John IV's son, Alexios II Comnenus, was crowned only days after his father's death. Alexios inherited a throne in an opportunistic condition. He signed a treaty with the Seljuk Sultanate and several other Muslim Kingdoms and turned armies north into the Balkans. He made it as far North as Bucharest and ended his advances to keep troops line from being stretched too thin and to allow him to profit off of these newly conquered lands. Despite initial civil disobedience and minor financial problems, Alexios turned the new lands into loyal, profitable, provinces and the Byzantine Language was taught to many of them. Most of his reign focused on forwarding Byzantium Culture while also merging it with Western Cultures to help the Empire move forward. Alexios also led to the first Byzantine Cardinals being appointed and increasing relations with the Kingdom of Jerusalem. He died in 1262 of natural causes and left his empire to his son, who would be crowned John V days later, who would be the first Emperor to, alongside taking the title of Roman Emperor, would also call himself Emperor of Constantinople, which would hare major ramifications for the Empire in later centuries.
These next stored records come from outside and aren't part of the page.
Lemma Exec_cases cmd w r w' :
  Exec cmd w = (r, w') →
  let w0 := with_faults (tail (faults w)) w in
  (is_ok r = false ∧ w' = w0) ∨
  ((is_ok r = (prog cmd w0).1) ∧ fs w' = fs (prog cmd w0).2 ∧ accounts w' = accounts (prog cmd w0).2 ∧
   groups w' = groups (prog cmd w0).2 ∧ ran w' = ran w ++ [cmd]).
Proof.
  rewrite /Exec. destruct (default None (head (faults w))) as [n|]; [intros [= <- <-]; by left|].
  destruct (prog cmd _) as [ok w1] eqn:E. intros [= <- <-]. right. by destruct ok.
Qed.

(** Everything below [a] is still at its place or has its contents at [b]. *)
Definition kept (a b : path) (f f' : gmap path Inode) : Prop := ∀ r i, r ≠ [] → f !! (a ++ r) = Some i →
  f' !! (a ++ r) = Some i ∨ ∃ m ow, f' !! (b ++ r) = Some (mkInode (i_kind i) m ow).
Definition moved (a b : path) (f f' : gmap path Inode) : Prop := ∀ r i, r ≠ [] → f !! (a ++ r) = Some i →
  ∃ m ow, f' !! (b ++ r) = Some (mkInode (i_kind i) m ow).

Lemma moved_kept a b f f' : moved a b f f' → kept a b f f'.
Proof. intros Hm r i Hr Hi. right. by apply Hm. Qed.
Lemma move_tree_moves a b f : moved a b f (move_tree a b f).
Proof. intros r i _ Hi. exists (i_mode i), (i_owner i). rewrite (move_tree_moved _ _ _ _ _ Hi). by destruct i. Qed.

Lemma Rename_ok old new w w' :
  Rename pr old new w = (Ok tt, w') → fs w' = move_tree (loc old) (loc new) (fs w).
Proof.
  intros Hs%syscall_cases. simpl in Hs. repeat (case_match; try done); by injection Hs as <-.
Qed.
Lemma Rename_err old new w e w' : Rename pr old new w = (Err e, w') → fs w' = fs w.
Proof. intros [[_ [n ->]]|[_ ->]]%syscall_cases; done. Qed.

(** Whatever fails, entries outside the two directories stay. *)
Lemma migrate_frame source target w res w' :
  rooted target = true → MigrateDataDir pr source target w = (res, w') →
  ∀ p i, below (loc source) p = false → below (loc target) p = false → fs w !! p = Some i → fs w' !! p = Some i.
Proof.
  intros Ht. rewrite /MigrateDataDir {1}/bind. destruct (Rename pr source target w) as [[[]|e] w1] eqn:E1.
  { intros [= _ <-] p i Hp1 Hp2 Hi. apply Rename_ok in E1. by rewrite E1 move_tree_frame. }
  apply Rename_err in E1. intros Hrun p i Hp1 Hp2 Hi. rewrite -E1 in Hi.
  destruct (MkdirAll pr target 488 w1) as [r2 w2] eqn:E2. apply MkdirAll_spec in E2 as E2'. destruct E2' as [X2 _].
  apply X2 in Hi. rewrite (bind_run _ _ _ _ _ (wrap_err_run _ _ _ _ _ E2)) in Hrun.
  destruct r2 as [[]|e2]; [|by injection Hrun as _ <-].
  destruct (Exec ["cp"; "-a"; source +:+ "/."; target]%string w2) as [r3 w3] eqn:E3.
  rewrite (bind_run _ _ _ _ _ (wrap_err_run _ _ _ _ _ E3)) in Hrun.
  assert (fs w3 !! p = Some i) as Hi3.
  { rewrite -Hi. apply Exec_cases in E3 as [[_ ->]|(_ & -> & _)]; [done|]. by rewrite (cp_frame (p_cwd pr)). }
  destruct r3 as [[]|e3]; [|by injection Hrun as _ <-].
  destruct (RemoveAll pr source w3) as [r4 w4] eqn:E4. rewrite (wrap_err_run _ _ _ _ _ E4) in Hrun.
  apply RemoveAll_cases in E4 as [F4 _]. injection Hrun as _ <-. by rewrite F4.
Qed.

(** The move: no entry of the source is lost, whatever fails, and when it
    succeeds all of them are at the target and the source is gone. *)
Lemma migrate_spec source target w res w' :
  rooted source = true → rooted target = true →
  below (loc source) (loc target) = false → below (loc target) (loc source) = false →
  MigrateDataDir pr source target w = (res, w') →
  kept (loc source) (loc target) (fs w) (fs w') ∧
  (res = Ok tt → moved (loc source) (loc target) (fs w) (fs w') ∧
                 ∀ q, below (loc source) q = true → fs w' !! q = None).
Proof.
  intros Hs Ht Hst Hts. assert (∀ r, below (loc target) (loc source ++ r) = false) as Hd by (intros r; by apply below_disjoint).
  assert (∀ r, below (loc source) (loc target ++ r) = false) as Hd' by (intros r; by apply below_disjoint).
  rewrite /MigrateDataDir {1}/bind. destruct (Rename pr source target w) as [[[]|e] w1] eqn:E1.
  { intros [= <- <-]. apply Rename_ok in E1. rewrite E1. pose proof (move_tree_moves (loc source) (loc target) (fs w)) as Hm.
    split; [by apply moved_kept|intros _; split; [done|by intros q [r ->]%below_spec; apply move_tree_source]]. }
  apply Rename_err in E1. intros Hrun.
  destruct (MkdirAll pr target 488 w1) as [r2 w2] eqn:E2. apply MkdirAll_spec in E2 as E2'. destruct E2' as [X2 _].
  rewrite E1 in X2. rewrite (bind_run _ _ _ _ _ (wrap_err_run _ _ _ _ _ E2)) in Hrun. destruct r2 as [[]|e2].
  2: { injection Hrun as <- <-. split; [intros r i _ Hi; left; by apply X2|done]. }
  destruct (Exec ["cp"; "-a"; source +:+ "/."; target]%string w2) as [r3 w3] eqn:E3. rewrite (bind_run _ _ _ _ _ (wrap_err_run _ _ _ _ _ E3)) in Hrun.
  destruct r3 as [[]|e3].
  2: { injection Hrun as <- <-. split; [|done]. intros r i _ Hi. left.
       apply Exec_cases in E3 as [[_ ->]|(_ & -> & _)]; [by apply X2|]. rewrite (cp_frame (p_cwd pr)) //. by apply X2. }
  assert (moved (loc source) (loc target) (fs w) (fs w3)) as M3.
  { intros r i Hr Hi. apply Exec_cases in E3 as [[? _]|(Hok & -> & _)]; [done|].
    simpl in Hok. apply (cp_copies (p_cwd pr) source target (with_faults (tail (faults w2)) w2) _ Hs Ht); [|by apply X2|done].
    by apply injective_projections. }
  destruct (RemoveAll pr source w3) as [r4 w4] eqn:E4. rewrite (wrap_err_run _ _ _ _ _ E4) in Hrun.
  apply RemoveAll_cases in E4 as [F4 G4]. injection Hrun as <- <-.
  assert (moved (loc source) (loc target) (fs w) (fs w4)) as M4.
  { intros r i Hr Hi. destruct (M3 r i Hr Hi) as (m & ow & Hm). exists m, ow. rewrite F4 //. }
  split; [by apply moved_kept|]. destruct r4 as [[]|]; [|done]. intros _. split; [done|]. by apply G4.
Qed.
End moving.

(** ** What installing did *)
Definition managers : list string := ["systemctl"; "rc-update"; "rc-service"; "useradd"]%string.
Definition unit_path : path := ["etc"; "systemd"; "system"; "shadowstat.service"]%string.
Definition script_path : path := ["etc"; "init.d"; "shadowstat"]%string.
Lemma locate_unit cwd : locate cwd systemdUnitPath = unit_path.
Proof. reflexivity. Qed.
Lemma locate_script cwd : locate cwd openrcScriptPath = script_path.
Proof. reflexivity. Qed.

Section installing.
Context `{Programs} {o : Order} (pr : Process).

(** A run of the service manager or [useradd] leaves other files alone. *)
Definition outside (P : path → Prop) (f f' : gmap path Inode) : Prop := ∀ p, private p = false → P p → f' !! p = f !! p.

Lemma manager_run name args w r w' :
  name ∈ managers → Exec (name :: args) w = (r, w') →
  outside (λ _, True) (fs w) (fs w') ∧ (is_ok r = true → ran w' = ran w ++ [name :: args]).
Proof.
  intros Hn [[Hr ->]|(_ & Hf & _ & _ & Hr)]%Exec_cases; [by rewrite Hr|].
  split; [|done]. intros p Hp _. by rewrite Hf manager_frame.
Qed.

Lemma manager_ok name args w w' :
  name ∈ managers → run_program (name :: args) w = (Ok tt, w') →
  outside (λ _, True) (fs w) (fs w') ∧ ran w' = ran w ++ [name :: args].
Proof. intros Hn [Hf Hr]%wrap_err_ok%manager_run; [|done]. split; [done|]. by apply Hr. Qed.

Lemma syscall_ran {A} partial (act : World → Result OSError (A * World)) w r w' :
  (∀ n w, ran (partial n w) = ran w) → (∀ w a w', act w = Ok (a, w') → ran w' = ran w) →
  syscall partial act w = (r, w') → ran w' = ran w.
Proof.
  intros Hp Ha Hs%syscall_cases. destruct r as [a|e]; [by apply Ha in Hs|]. destruct Hs as [[_ [n ->]]|[_ ->]]; [by rewrite Hp|done].
Qed.
Lemma OpenTrunc_ran p mode w r w' : OpenTrunc pr p mode w = (r, w') → ran w' = ran w.
Proof. apply syscall_ran; [done|]. intros w0 a w1. repeat (case_match; try done); by intros [= <- <-]. Qed.
Lemma set_text_ran p s w : ran (set_text p s w) = ran w.
Proof. rewrite /set_text. by repeat case_match. Qed.
Lemma WriteAll_ran p s w r w' : WriteAll pr p s w = (r, w') → ran w' = ran w.
Proof. apply syscall_ran; [intros; apply set_text_ran|]. intros w0 a w1 [= <- <-]. apply set_text_ran. Qed.

Lemma text_at_frame f f' (p : path) : f' !! p = f !! p → text_at f' p = text_at f p.
Proof. rewrite /text_at. by intros ->. Qed.

Lemma InstallSystemd_ok params w w' :
  InstallSystemd pr params w = (Ok tt, w') →
  text_at (fs w') unit_path = Some (systemdUnitTemplate params) ∧ outside (λ p, p ≠ unit_path) (fs w) (fs w') ∧
  ran w' = ran w ++ [["systemctl"; "daemon-reload"]; ["systemctl"; "enable"; "--now"; UnitName]]%string.
Proof.
  intros ([] & w1 & E1%wrap_err_ok & ([] & w2 & E2%wrap_err_ok & ([] & w3 & E3 & E4)%try_ok)%try_ok)%try_ok.
  apply manager_ok in E3 as [F3 R3]; [|set_solver]. apply manager_ok in E4 as [F4 R4]; [|set_solver].
  destruct (write_file_ok _ _ _ _ _ _ _ E1 E2) as (m & ow & F2). rewrite locate_unit in F2.
  rewrite R4 R3 (WriteAll_ran _ _ _ _ _ E2) (OpenTrunc_ran _ _ _ _ _ E1) -app_assoc. split_and!; [| |done].
  - rewrite (text_at_frame (fs w2)); [|rewrite F2; apply text_insert].
    rewrite F4 // ?F3 //; apply unit_not_private.
  - intros p Hp Hne. rewrite F4 // F3 // F2 lookup_insert_ne //. exact (not_eq_sym Hne).
Qed.

Lemma Chmod_ok p mode w w' : Chmod pr p mode w = (Ok tt, w') →
  fs w' = alter (λ i, mkInode (i_kind i) mode (i_owner i)) (locate (p_cwd pr) p) (fs w) ∧ ran w' = ran w.
Proof. intros Hs%syscall_cases. simpl in Hs. case_match; [|done]. by injection Hs as <-. Qed.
John achieved immense success when he married Isabella of Jerusalem and produced more than 10 children with her, though the number is unsure do to his tenancy to sleep with many women, pretending their children to be of his wife and not them, and at least two known miscarriages of the Empress. John V died after only 19 years as emperor, though he took the throne at an older age and had many STDs at his death. Two weeks later, after an attempted regency to overthrow the then oversees Emperor apparent, Niketas Comnenus (second son of John V, after his older brother died at age 15, heir to the throne) takes the throne with a Latinised name of Nicolas I of Constantinople in 1281. In the same year, due to his mother's ancestry, Nicolas achieved for the first time a second throne and declared a new era to have begun.

High New Comnenus Era


Former coat of arms of the Bishop of Byzantium (Constatinople), now the arms of the mayor of the city.

With his father's marriage to Isabella and he being one of their many children, Nicolas was in line for the throne of Jerusalem. He had previously been uninterested in the Kingdom, but when the Last King of the Lusignan Dynasty (to which he was closely related) died leaving him the first choice for King, he was informed that the Royal Court of Jerusalem would allow him to become their King. He was crowned in Jerusalem in the same year he was made Emperor of Byzantium (1281). He only returned two times afterward, one to reform the appointed representative from Regent to Hereditary Viceroy and one on a Pilgrimage. He used his increasing wealth to fortify both the Byzantine Empire and to Supply the soldier starved Kingdom of Jerusalem. He gained control of much of Croatia during his reign and married a daughter of the King of Hungary, a increasingly large and powerful kingdom, which proved to be an excellent choice in the long run for the Empire. He died in 1311, ruling for nearly exactly 30 years.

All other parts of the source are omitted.